- **What is being asked**: Could you copy every line in the listing below that has the word "injection"?

*** Input for this task ***

(* ===== verification/IpcRefine.v ===== *)
(** * IPC implements its specification

    Every IPC call of the kernel, made by a running task in a state that
    satisfies the invariant, returns, keeps the invariant, leaves a running
    current task, touches no memory, and is a step of the abstract
    specification [ipc_spec]. *)

From stdpp Require Import base list option sets.
From Stdlib Require Import ZArith Lia.
From S2P Require Import Prelude Addr AddressSpace FrameAlloc Queues KTypes Endpoint EventLog KState.
From S2P Require Import ArchIface Sched Ipc Kill Demo Syscall Tick IpcSpec Invariant IpcInv.

(** ** Reading the abstract state *)

Lemma status_receiving t e : status t = Receiving e -> t_blocked_reason t = Some (IpcRecv e).
Proof. unfold status. repeat case_match; naive_solver. Qed.

Lemma status_sending t e m :
  status t = Sending e m -> t_blocked_reason t = Some (IpcSend e) /\ t_pending_send_msg t = Some m.
Proof. unfold status. repeat case_match; naive_solver. Qed.

Lemma status_awaiting t p e :
  status t = AwaitingReply p e -> t_blocked_reason t = Some (IpcReply p e).
Proof. unfold status. repeat case_match; naive_solver. Qed.

Section nobody.
Context (x : slack) (s : KernelState) (ep : EndpointId) (e : Endpoint).
Context (Hci : CoreInv x (tasks s) (current_task s) (rq s) (endpoints s)).
Context (He : endpoints s !! ep = Some e).

Lemma view_lookup j a :
  (view <$> tasks s) !! j = Some a -> exists t, tasks s !! j = Some t /\ a = view t.
Proof. rewrite list_lookup_fmap_Some. naive_solver. Qed.

Lemma nobody_receiving : recv_waiter e = None -> nobody (.= Receiving ep) (view <$> tasks s).
Proof.
  intros Hw j a (t & Ht & ->)%view_lookup Hst%status_receiving.
  assert (recv_waiter e = Some j); [|congruence].
  apply (eo_recv _ _ _ (ci_eps _ _ _ _ _ Hci _ _ He)). by rewrite (reason_of_lookup _ _ _ Ht).
Qed.

Lemma nobody_sending :
  senders e = [] -> nobody (fun st => exists m, st = Sending ep m) (view <$> tasks s).
Proof.
  intros Hw j a (t & Ht & ->)%view_lookup [m [Hst _]%status_sending].
  assert (j ∈ senders e) as Hin; [|rewrite Hw in Hin; by apply elem_of_nil in Hin].
  apply (eo_send _ _ _ (ci_eps _ _ _ _ _ Hci _ _ He)). by rewrite (reason_of_lookup _ _ _ Ht).
Qed.

Lemma nobody_awaiting p : reply_waiters e = [] -> nobody (.= AwaitingReply p ep) (view <$> tasks s).
Proof.
  intros Hw j a (t & Ht & ->)%view_lookup Hst%status_awaiting.
  assert (j ∈ reply_waiters e) as Hin; [|rewrite Hw in Hin; by apply elem_of_nil in Hin].
  apply (eo_reply _ _ _ (ci_eps _ _ _ _ _ Hci _ _ He)). exists p.
  by rewrite (reason_of_lookup _ _ _ Ht).
Qed.

Lemma closed_lookup : (is_closed <$> endpoints s) !! ep = Some (is_closed e).
Proof. by rewrite list_lookup_fmap, He. Qed.

End nobody.

Section refine.
Context {A : Type} `{ArchLaws A} (kr : PhysFrame) (us : list PhysFrame).
Context (ft : Features) (Hft : ring3_mailbox ft = false).

(** The three calls as one. *)
Definition do_call (c : ipc_call) : W A unit :=
  match c with
  | CallRecv ep => ipc_recv ft ep
  | CallSend ep m => ipc_send ft ep m
  | CallReply ep m => ks (ipc_reply ep m)
  end.

(** Logging before the call proper. *)
Lemma calling_push B w ti l h n :
  calling kr us B w ti -> let s := w_ks w in
  calling kr us B {| w with w_ks := {| s with event_log := l; event_log_head := h;
                                               event_log_len := n |} |} ti.
Proof. intros [Hk]. split; try done. by apply push_ok. Qed.

Lemma calling_running B w ti : calling kr us B w ti -> running_ok (w_ks w).
Proof. intros []. unfold running_ok. by rewrite (state_of_lookup _ _ _ ca_task), ca_running. Qed.

Lemma ipc_done_trans B w w1 w' :
  core_step kr us w w1 -> ipc_done kr us B w1 w' -> ipc_done kr us B w w'.
Proof. intros Hst (Hk & Hrun & Hst'). split; [done|]. split; [done|]. by transitivity w1. Qed.

(** An error value in the mailbox of the caller. *)
Lemma set_reply_done B w ti v :
  calling kr us B w ti -> let s := w_ks w in
  let s' := {| s with tasks := <[current_task s := with_reply v ti]> (tasks s) |} in
  ipc_done kr us (B + 2) w {| w with w_ks := s' |} /\
  abs s' = mkAIpc (<[current_task s := mkATask (a_status (view ti)) (a_msg (view ti)) (Some v)]>
    (view <$> tasks s)) (is_closed <$> endpoints s).
Proof.
  intros Hca. pose proof Hca as [Hk Hr HB Ht Hrun]. pose proof Hk as [Hs Hci _ _ _ _ _].
  pose proof (ci_task _ _ _ _ _ Hci _ _ Ht) as Hok. cbv zeta. split.
  - apply (ipc_done_ks kr us B _ _ ti Hca).
    + eapply benign_ok; try done.
      * eapply KInv_mono; [|done]. lia.
      * eapply task_ok_fields; try done; [congruence|apply (tk_send _ _ Hok)|apply (tk_pending _ _ Hok)].
      * by apply calm_fields.
    + unfold running_ok. ksimpl. rewrite state_of_insert, decide_True by
        (done || by eapply lookup_lt_Some). simpl. congruence.
  - unfold abs. ksimpl. by rewrite view_insert.
Qed.

(** The rejected calls. *)
Lemma reject_spec B w ti c err :
  calling kr us B w ti -> entry_outcome (call_ep c) (w_ks w) = Some err ->
  let s' := match err with
            | Some v => set_last_reply (current_task (w_ks w)) v (w_ks w)
            | None => w_ks w
            end in
  ipc_done kr us (B + 2) w {| w with w_ks := s' |} /\
  ipc_spec (current_task (w_ks w)) (view ti) c (abs (w_ks w)) (abs s').
Proof.
  intros Hca Hout. pose proof Hca as [Hk Hr HB Ht Hrun]. pose proof Hk as [Hs Hci _ _ _ _ _].
  pose proof (fun v => set_reply_done B w ti v Hca) as Hset. cbv zeta in Hset.
  unfold set_last_reply. rewrite Ht.
  unfold entry_outcome in Hout. destruct (Nat.leb_spec MAX_ENDPOINTS (call_ep c)) as [Hep|Hep].
  { injection Hout as <-. split; [|by apply spec_bad_endpoint].
    apply (ipc_done_ks kr us B _ _ ti Hca); [|by eapply calling_running].
    apply ipc_ok_refl. eapply KInv_mono; [|done]. lia. }
  destruct (Nat.eqb_spec (current_task (w_ks w)) TASK0_INDEX) as [H00|H00].
  { injection Hout as <-. destruct (Hset IPC_ERR_DEAD_PARTNER) as [Hd Habs]. cbv zeta. rewrite Habs. split; [done|].
    by apply spec_kernel. }
  destruct (core_endpoint _ _ _ _ _ Hci _ Hep) as (e & He & _). rewrite He in Hout.
  destruct (is_closed e) eqn:Hcl; [|done]. injection Hout as <-.
  destruct (Hset IPC_ERR_ENDPOINT_CLOSED) as [Hd Habs]. cbv zeta. rewrite Habs. split; [done|].
  apply spec_closed; [done|]. rewrite (closed_lookup _ _ _ He). by rewrite Hcl.
Qed.

(** A call that passes the entry checks. *)
Lemma entry_accepted B w ti ep :
  calling kr us B w ti -> entry_outcome ep (w_ks w) = None ->
  current_task (w_ks w) <> TASK0_INDEX /\
  exists e, endpoints (w_ks w) !! ep = Some e /\ is_closed e = false /\
    (is_closed <$> endpoints (w_ks w)) !! ep = Some false.
Proof.
  intros Hca. unfold entry_outcome. destruct (Nat.leb_spec MAX_ENDPOINTS ep); [done|].
  destruct (Nat.eqb_spec (current_task (w_ks w)) TASK0_INDEX); [done|].
  destruct (endpoints (w_ks w) !! ep) as [e|] eqn:He; [|done].
  destruct (is_closed e) eqn:Hcl; [done|]. intros _. split; [done|]. exists e.
  rewrite (closed_lookup _ _ _ He), Hcl. done.
Qed.

(** How a call that ends in a switch shows up in the abstract state. *)
Lemma abs_of s s1 ts cl :
  abs s = abs s1 -> tasks s1 = ts -> is_closed <$> endpoints s1 = cl ->
  abs s = mkAIpc (view <$> ts) cl.
Proof. intros -> <- <-. done. Qed.

Lemma ipc_recv_spec B w ti ep :
  calling kr us B w ti ->
  returns (ipc_recv ft ep) w (fun _ w' => ipc_done kr us (B + 2) w w' /\
    ipc_spec (current_task (w_ks w)) (view ti) (CallRecv ep) (abs (w_ks w)) (abs (w_ks w'))).
Proof.
  intros Hca. pose proof Hca as [Hk Hr HB Ht Hrun].
  unfold ipc_recv. wstep. eapply returns_mono; [eapply ipc_entry_spec; [done..|congruence]|].
  intros r s1 Hout. destruct (entry_outcome ep (w_ks w)) as [err|] eqn:Hent.
  { destruct Hout as [-> ->]. wstep. by apply (reject_spec B w ti (CallRecv ep) err). }
  destruct Hout as [-> ->]. destruct (entry_accepted _ _ _ _ Hca Hent) as (Hn0 & e & He & Hcl & Hcle).
  repeat wstep. pose proof (calling_push B w ti x x0 x1 Hca) as Hca1. cbv zeta in Hca1.
  match type of Hca1 with calling _ _ _ {| w with w_ks := ?st |} _ => set (s1 := st) in * end.
  assert (Hst1 : core_step kr us w {| w with w_ks := s1 |}) by by apply core_step_ks.
  pose proof (ki_core _ _ _ _ _ Hk) as Hci.
  pose proof (ci_task _ _ _ _ _ Hci _ _ Ht) as Hok.
  destruct (decide (senders e = [])) as [Hse|Hse].
  - eapply returns_Ok; [by apply (recv_fast_none kr us B s1 ep e); [apply Hca1|..]|]. cbv beta iota.
    pose proof (nobody_sending _ _ _ _ Hci He Hse) as Hns.
    destruct (recv_waiter e) as [j|] eqn:Hw.
    + unfold ipc_recv_slowpath. repeat wstep. rewrite Hw, decide_True by by eexists. repeat wstep.
      destruct (set_reply_done B _ ti IPC_ERR_RECV_ALREADY_WAITING Hca1) as [Hd Habs].
      split; [by eapply ipc_done_trans|].
      assert (Hrj : reason_of (tasks (w_ks w)) j = Some (IpcRecv ep))
        by by apply (eo_recv _ _ _ (ci_eps _ _ _ _ _ Hci _ _ He)).
      destruct (waiter_lookup _ _ _ _ _ _ _ Hci Hrj) as (tj & Htj & Hre & Hst & _).
      refine (eq_ind_r (fun σ => ipc_spec _ _ _ _ σ) _ Habs).
      eapply (spec_recv_busy _ _ _ _ _ j (view tj)); try done.
      * by rewrite list_lookup_fmap, Htj.
      * unfold view, status. simpl. by rewrite Hst, Hre.
    + eapply returns_mono; [eapply (recv_slow_wait kr us ft Hft B _ ti ep e Hca1); done|].
      intros [] w' (Hd & s2 & Habs & Hts & Hcls). split; [by eapply ipc_done_trans|].
      rewrite (abs_of _ _ _ _ Habs Hts Hcls), view_insert. by apply spec_recv_wait;
        [| |apply Hns|eapply nobody_receiving].
  - eapply returns_mono; [apply (recv_fast_some kr us B s1 ep e _ ti); try done; [apply Hca1|lia]|].
    intros r s2 (-> & j & tj & m & Htj & Hre & Hm & Hji & Hts & Hio). wstep.
    assert (Hst : t_state tj = Blocked) by by eapply core_reason_blocked.
    split.
    + apply (ipc_done_trans _ _ {| w with w_ks := s1 |}); [done|].
      apply (ipc_done_ks kr us B _ _ ti Hca1).
      * eapply ipc_ok_trans; [exact Hio|]. apply ipc_ok_refl. eapply KInv_mono; [|apply Hio]. lia.
      * unfold running_ok. rewrite (io_cur _ _ _ _ _ _ Hio), Hts. simpl.
        rewrite state_of_insert, decide_True by (rewrite ?length_insert; done || by eapply lookup_lt_Some).
        simpl. congruence.
    + rewrite (abs_of _ _ _ _ eq_refl Hts (io_closed _ _ _ _ _ _ Hio)), !view_insert.
      rewrite (tk_id _ _ Hok).
      refine (spec_recv_deliver (current_task (w_ks w)) (view ti) ep m j (view tj)
        (view <$> tasks (w_ks w)) (is_closed <$> endpoints (w_ks w)) Hn0 Hcle Hji _ _).
      * change (tasks s1) with (tasks (w_ks w)) in Htj. by rewrite list_lookup_fmap, Htj.
      * unfold view, status. simpl. by rewrite Hst, Hre, Hm.
Qed.

Lemma ipc_send_spec B w ti ep m :
  calling kr us B w ti ->
  returns (ipc_send ft ep m) w (fun _ w' => ipc_done kr us (B + 2) w w' /\
    ipc_spec (current_task (w_ks w)) (view ti) (CallSend ep m) (abs (w_ks w)) (abs (w_ks w'))).
Proof.
  intros Hca. pose proof Hca as [Hk Hr HB Ht Hrun].
  unfold ipc_send. wstep. eapply returns_mono; [eapply ipc_entry_spec; [done..|congruence]|].
  intros r s1 Hout. destruct (entry_outcome ep (w_ks w)) as [err|] eqn:Hent.
  { destruct Hout as [-> ->]. wstep. by apply (reject_spec B w ti (CallSend ep m) err). }
  destruct Hout as [-> ->]. destruct (entry_accepted _ _ _ _ Hca Hent) as (Hn0 & e & He & Hcl & Hcle).
  repeat wstep. pose proof (calling_push B w ti x x0 x1 Hca) as Hca1. cbv zeta in Hca1.
  match type of Hca1 with calling _ _ _ {| w with w_ks := ?st |} _ => set (s1 := st) in * end.
  assert (Hst1 : core_step kr us w {| w with w_ks := s1 |}) by by apply core_step_ks.
  pose proof (ki_core _ _ _ _ _ Hk) as Hci.
  destruct (recv_waiter e) as [j|] eqn:Hw.
  - eapply returns_seq;
      [apply (send_fast_some kr us ft Hft B {| w with w_ks := s1 |} ti ep e j m Hca1); done|].
    intros r w' (-> & Hd & tj & s2 & Htj & Hst & Hre & Hji & Habs & Hts & Hcls). wstep.
    split; [by eapply ipc_done_trans|]. change (tasks (w_ks _)) with (tasks (w_ks w)) in Htj, Hts.
    pose proof (ci_task _ _ _ _ _ Hci _ _ Htj) as Hokj.
    rewrite (abs_of _ _ _ _ Habs Hts Hcls), !view_insert, (tk_id _ _ Hokj).
    refine (spec_send_deliver (current_task (w_ks w)) (view ti) ep m j (view tj)
      (view <$> tasks (w_ks w)) (is_closed <$> endpoints (w_ks w)) Hn0 Hcle Hji _ _).
    + by rewrite list_lookup_fmap, Htj.
    + unfold view, status. simpl. by rewrite Hst, Hre.
  - eapply returns_step; [by apply (send_fast_none ft {| w with w_ks := s1 |} ep e)|]. cbv beta iota.
    eapply returns_mono; [eapply (send_slow_wait kr us ft Hft B _ ti ep e m Hca1); done|].
    intros [] w' (Hd & s2 & Habs & Hts & Hcls). split; [by eapply ipc_done_trans|].
    rewrite (abs_of _ _ _ _ Habs Hts Hcls), view_insert.
    refine (spec_send_wait (current_task (w_ks w)) (view ti) ep m (view <$> tasks (w_ks w))
      (is_closed <$> endpoints (w_ks w)) Hn0 Hcle _). by eapply nobody_receiving.
Qed.

Lemma ipc_reply_spec B w ti ep m :
  calling kr us B w ti ->
  returns (ks (ipc_reply ep m)) w (fun _ w' => ipc_done kr us (B + 2) w w' /\
    ipc_spec (current_task (w_ks w)) (view ti) (CallReply ep m) (abs (w_ks w)) (abs (w_ks w'))).
Proof.
  intros Hca. pose proof Hca as [Hk Hr HB Ht Hrun].
  pose proof (ki_core _ _ _ _ _ Hk) as Hci. wstep.
  destruct (entry_outcome ep (w_ks w)) as [err|] eqn:Hent.
  { unfold ipc_reply. eapply returns_seq; [eapply ipc_entry_spec; [done..|congruence]|].
    rewrite Hent. intros r s1 [-> ->]. kstep. by apply (reject_spec B w ti (CallReply ep m) err). }
  destruct (entry_accepted _ _ _ _ Hca Hent) as (Hn0 & e & He & Hcl & Hcle).
  destruct (decide (reply_waiters e = [])) as [Hrw|Hrw].
  - eapply returns_mono; [by eapply reply_none|]. intros [] _ ->. split.
    + apply (ipc_done_ks kr us B _ _ ti Hca); [|by eapply calling_running].
      apply ipc_ok_refl. eapply KInv_mono; [|done]. lia.
    + apply spec_reply_none; [done|done|]. by eapply nobody_awaiting.
  - eapply returns_mono; [eapply reply_some; [done..|lia|done|done|done|done|done|done]|].
    intros [] s' (j & tj & Htj & Hst & Hre & Hji & Hts & Hio). split.
    + apply (ipc_done_ks kr us B _ _ ti Hca).
      * eapply ipc_ok_trans; [exact Hio|]. apply ipc_ok_refl. eapply KInv_mono; [|apply Hio]. lia.
      * unfold running_ok. rewrite (io_cur _ _ _ _ _ _ Hio), Hts.
        rewrite state_of_insert, decide_False by (done || by eapply lookup_lt_Some).
        by rewrite (state_of_lookup _ _ _ Ht), Hrun.
    + rewrite (abs_of _ _ _ _ eq_refl Hts (io_closed _ _ _ _ _ _ Hio)), view_insert.
      rewrite (tk_id _ _ (ci_task _ _ _ _ _ Hci _ _ Ht)) in Hre.
      refine (spec_reply_deliver (current_task (w_ks w)) (view ti) ep m j (view tj)
        (view <$> tasks (w_ks w)) (is_closed <$> endpoints (w_ks w)) Hn0 Hcle Hji _ _).
      * by rewrite list_lookup_fmap, Htj.
      * unfold view, status. simpl. by rewrite Hst, Hre.
Qed.

Lemma ipc_call_spec B w ti c :
  calling kr us B w ti ->
  returns (do_call c) w (fun _ w' => ipc_done kr us (B + 2) w w' /\
    ipc_spec (current_task (w_ks w)) (view ti) c (abs (w_ks w)) (abs (w_ks w'))).
Proof. destruct c; [apply ipc_recv_spec|apply ipc_send_spec|apply ipc_reply_spec]. Qed.

End refine.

*** End of Input for this task ***

- **Output below**:
  { injection Hout as <-. split; [|by apply spec_bad_endpoint].
  { injection Hout as <-. destruct (Hset IPC_ERR_DEAD_PARTNER) as [Hd Habs]. cbv zeta. rewrite Habs. split; [done|].
  destruct (is_closed e) eqn:Hcl; [|done]. injection Hout as <-.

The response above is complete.